Supplied records:

(** One attention row over three source tokens, and a translation table. *)
Definition sample_attention : list (list Q) := [[1 # 10; 8 # 10; 1 # 10]%Q].
Definition sample_source : list (list string) := [["x"; "y"; "z"]].
Definition sample_ttable : gmap string (list string) := {[ "y" := ["z2"] ]}.

(** A decoded line of one unknown word. *)
Definition unk_line : decoded :=
  {| word_idxs := [UNK_ID]; score := 0; attention_history := sample_attention |}.

(** The word that stands for an unknown word at a position whose
    attention row is [row], in a line whose reversed source tokens are
    [source]: [_UNK] without a translation table; with one, where [p] is
    the first position of the maximum of the row and [s] the source token
    at [p], the first candidate of the table for [s], or [s] itself when
    the table has no entry for it. *)
Definition unk_word (ttable : option (gmap string (list string)))
    (row : option (list Q)) (source : option (list string)) (w : string) : Prop :=
  match ttable with
  | None => w = _UNK
  | Some table =>
      ∃ r p tokens s,
        row = Some r ∧ first_argmax r p ∧ source = Some tokens ∧ tokens !! p = Some s ∧
        match table !! s with
        | Some candidates => candidates !! 0 = Some w
        | None => w = s
        end
  end.
(* ===== verification/_CoqProject ===== *)
-Q . S2P
Prelude.v
Text.v
RPath.v
BTree.v
FsError.v
Metadata.v
Flags.v
Handle.v
FileSystem.v
AbsPath.v
Metrics.v
MemFS.v
QueueFS.v
KvFS.v
Compression.v
StreamFS.v
HelloFS.v
HeartbeatFS.v
ServerInfoFS.v
DevFS.v
LocalFS.v
StreamRotateFS.v
HandleManager.v
MountableFS.v
Json.v
Cache.v
CachedFs.v
HttpFS.v
Contents.v
SqlTable.v
KvSqlite.v
SqlFS.v
PgsFS.v
S3FS.v
VectorFS.v
Http.v
HttpError.v
Validation.v
RateLimiter.v
StatCache.v
Auth.v
ServerTypes.v
ServerApi.v
ClientTypes.v
FuseInodes.v
FileLocks.v
FuseCache.v
ClientCircuit.v
ClientApi.v
Remote.v
ProxyFS.v
FuseFs.v
BlockingAdapter.v
FuseMount.v
FuseRemote.v
Stack.v
Cli.v
Config.v
SocketAddr.v
Startup.v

Task to carry out:
Scan the records above for the string "Definition", and copy every line where it turns up.

Result below:
Definition sample_attention : list (list Q) := [[1 # 10; 8 # 10; 1 # 10]%Q].
Definition sample_source : list (list string) := [["x"; "y"; "z"]].
Definition sample_ttable : gmap string (list string) := {[ "y" := ["z2"] ]}.
Definition unk_line : decoded :=
Definition unk_word (ttable : option (gmap string (list string)))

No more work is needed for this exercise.